Exercise prompt
Once you reach the line containing "(setProxies (delete (rProxy" in the entries below, write out that line and each one after it down to the line containing "let dyn := match", exactly and with nothing added.

Data extracted from a collection

::::::::

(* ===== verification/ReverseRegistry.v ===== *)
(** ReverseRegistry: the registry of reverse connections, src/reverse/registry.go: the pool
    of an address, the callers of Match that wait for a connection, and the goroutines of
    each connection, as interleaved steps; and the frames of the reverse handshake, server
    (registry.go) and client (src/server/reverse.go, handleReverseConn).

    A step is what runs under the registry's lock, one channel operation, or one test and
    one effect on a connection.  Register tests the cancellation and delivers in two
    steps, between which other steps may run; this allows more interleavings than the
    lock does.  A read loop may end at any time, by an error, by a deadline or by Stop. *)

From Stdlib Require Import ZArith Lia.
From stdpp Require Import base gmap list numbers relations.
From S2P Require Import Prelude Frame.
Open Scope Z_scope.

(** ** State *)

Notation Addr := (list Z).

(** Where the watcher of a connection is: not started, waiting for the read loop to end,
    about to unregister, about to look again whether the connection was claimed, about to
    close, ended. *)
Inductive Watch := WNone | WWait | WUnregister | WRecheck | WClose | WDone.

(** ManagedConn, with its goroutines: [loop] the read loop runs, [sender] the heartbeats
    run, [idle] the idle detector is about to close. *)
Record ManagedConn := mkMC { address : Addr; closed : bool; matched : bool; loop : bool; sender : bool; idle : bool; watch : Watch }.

::::::::

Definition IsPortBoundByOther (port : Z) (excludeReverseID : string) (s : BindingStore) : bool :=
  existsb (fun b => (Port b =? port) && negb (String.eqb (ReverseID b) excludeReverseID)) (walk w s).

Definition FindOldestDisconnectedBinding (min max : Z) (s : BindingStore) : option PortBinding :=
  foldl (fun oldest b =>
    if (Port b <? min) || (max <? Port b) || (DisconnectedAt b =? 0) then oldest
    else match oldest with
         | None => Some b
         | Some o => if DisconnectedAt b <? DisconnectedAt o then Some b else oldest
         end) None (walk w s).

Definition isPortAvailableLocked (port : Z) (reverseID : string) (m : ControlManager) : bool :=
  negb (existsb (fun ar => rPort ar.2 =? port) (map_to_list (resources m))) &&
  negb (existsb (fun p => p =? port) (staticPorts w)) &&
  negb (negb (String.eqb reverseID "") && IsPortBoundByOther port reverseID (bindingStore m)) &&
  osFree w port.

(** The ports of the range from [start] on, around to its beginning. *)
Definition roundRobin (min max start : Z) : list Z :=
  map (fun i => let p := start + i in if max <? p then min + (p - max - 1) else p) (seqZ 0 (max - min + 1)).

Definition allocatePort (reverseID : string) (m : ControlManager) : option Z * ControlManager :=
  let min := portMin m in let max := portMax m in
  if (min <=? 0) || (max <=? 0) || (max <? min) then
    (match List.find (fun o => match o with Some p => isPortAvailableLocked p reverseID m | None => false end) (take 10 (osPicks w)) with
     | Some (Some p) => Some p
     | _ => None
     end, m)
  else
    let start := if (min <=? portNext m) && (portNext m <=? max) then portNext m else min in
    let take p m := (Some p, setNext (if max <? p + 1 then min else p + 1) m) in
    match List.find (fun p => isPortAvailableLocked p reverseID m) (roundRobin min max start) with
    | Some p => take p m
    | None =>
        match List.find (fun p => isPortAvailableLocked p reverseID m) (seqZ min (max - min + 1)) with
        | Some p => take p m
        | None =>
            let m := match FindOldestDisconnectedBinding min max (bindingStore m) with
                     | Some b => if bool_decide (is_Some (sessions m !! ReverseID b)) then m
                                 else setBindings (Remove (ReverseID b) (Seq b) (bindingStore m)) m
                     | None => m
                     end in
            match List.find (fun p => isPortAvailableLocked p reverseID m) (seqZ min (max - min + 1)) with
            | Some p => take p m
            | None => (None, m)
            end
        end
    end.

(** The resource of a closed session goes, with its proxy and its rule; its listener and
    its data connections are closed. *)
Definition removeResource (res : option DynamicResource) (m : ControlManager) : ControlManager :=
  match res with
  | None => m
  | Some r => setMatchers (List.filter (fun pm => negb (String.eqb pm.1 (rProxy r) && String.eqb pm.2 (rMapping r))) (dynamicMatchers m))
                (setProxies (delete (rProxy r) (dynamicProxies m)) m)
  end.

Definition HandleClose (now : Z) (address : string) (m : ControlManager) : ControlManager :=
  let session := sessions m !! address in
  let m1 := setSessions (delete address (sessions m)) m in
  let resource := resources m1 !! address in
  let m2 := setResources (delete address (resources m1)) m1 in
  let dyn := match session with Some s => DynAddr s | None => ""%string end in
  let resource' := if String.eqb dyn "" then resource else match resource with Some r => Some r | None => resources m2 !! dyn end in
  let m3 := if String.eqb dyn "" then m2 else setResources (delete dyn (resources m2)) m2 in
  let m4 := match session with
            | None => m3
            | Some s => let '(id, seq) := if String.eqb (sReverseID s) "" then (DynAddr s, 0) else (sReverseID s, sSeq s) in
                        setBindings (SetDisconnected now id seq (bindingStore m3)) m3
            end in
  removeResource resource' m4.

::::::::

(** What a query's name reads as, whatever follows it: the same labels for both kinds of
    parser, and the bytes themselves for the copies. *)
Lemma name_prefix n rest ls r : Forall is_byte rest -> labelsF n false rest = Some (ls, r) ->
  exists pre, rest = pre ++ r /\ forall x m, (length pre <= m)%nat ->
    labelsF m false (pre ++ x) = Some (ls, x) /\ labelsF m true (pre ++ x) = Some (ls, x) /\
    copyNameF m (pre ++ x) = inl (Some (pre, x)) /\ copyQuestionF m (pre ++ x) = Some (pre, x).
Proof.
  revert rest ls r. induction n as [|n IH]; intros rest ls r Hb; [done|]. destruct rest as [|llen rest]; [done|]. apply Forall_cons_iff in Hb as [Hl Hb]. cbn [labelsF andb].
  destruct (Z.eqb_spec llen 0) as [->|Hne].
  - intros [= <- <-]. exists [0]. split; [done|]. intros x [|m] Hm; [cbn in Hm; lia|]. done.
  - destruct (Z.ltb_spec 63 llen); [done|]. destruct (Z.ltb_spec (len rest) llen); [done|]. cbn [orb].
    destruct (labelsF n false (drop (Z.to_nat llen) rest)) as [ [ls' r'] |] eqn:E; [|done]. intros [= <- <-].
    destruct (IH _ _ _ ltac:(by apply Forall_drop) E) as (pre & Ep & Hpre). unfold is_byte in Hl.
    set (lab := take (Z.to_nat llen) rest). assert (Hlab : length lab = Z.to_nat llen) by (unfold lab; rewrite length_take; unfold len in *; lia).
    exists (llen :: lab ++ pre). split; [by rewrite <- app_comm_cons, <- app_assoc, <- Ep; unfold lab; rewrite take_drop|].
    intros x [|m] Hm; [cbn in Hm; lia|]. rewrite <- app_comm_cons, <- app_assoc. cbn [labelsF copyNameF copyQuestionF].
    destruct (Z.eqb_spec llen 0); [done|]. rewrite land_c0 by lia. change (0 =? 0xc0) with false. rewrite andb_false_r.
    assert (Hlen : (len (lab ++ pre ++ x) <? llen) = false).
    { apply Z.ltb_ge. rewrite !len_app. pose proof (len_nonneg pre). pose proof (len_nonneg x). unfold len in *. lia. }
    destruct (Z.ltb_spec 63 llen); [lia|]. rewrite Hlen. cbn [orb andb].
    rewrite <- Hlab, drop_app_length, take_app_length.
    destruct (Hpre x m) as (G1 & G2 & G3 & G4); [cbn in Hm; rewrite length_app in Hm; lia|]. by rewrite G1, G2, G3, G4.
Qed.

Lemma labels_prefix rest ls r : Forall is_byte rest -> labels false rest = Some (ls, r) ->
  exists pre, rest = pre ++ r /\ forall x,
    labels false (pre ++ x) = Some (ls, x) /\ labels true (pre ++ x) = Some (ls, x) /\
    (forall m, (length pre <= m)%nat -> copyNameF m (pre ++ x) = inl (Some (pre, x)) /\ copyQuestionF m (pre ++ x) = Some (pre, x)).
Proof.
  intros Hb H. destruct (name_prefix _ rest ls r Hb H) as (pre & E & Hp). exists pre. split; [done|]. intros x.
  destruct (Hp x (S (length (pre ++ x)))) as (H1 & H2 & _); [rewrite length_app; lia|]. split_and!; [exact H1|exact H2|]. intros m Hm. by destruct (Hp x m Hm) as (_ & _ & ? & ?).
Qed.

::::::::

Reply to the task
                (setProxies (delete (rProxy r) (dynamicProxies m)) m)
  end.

Definition HandleClose (now : Z) (address : string) (m : ControlManager) : ControlManager :=
  let session := sessions m !! address in
  let m1 := setSessions (delete address (sessions m)) m in
  let resource := resources m1 !! address in
  let m2 := setResources (delete address (resources m1)) m1 in
  let dyn := match session with Some s => DynAddr s | None => ""%string end in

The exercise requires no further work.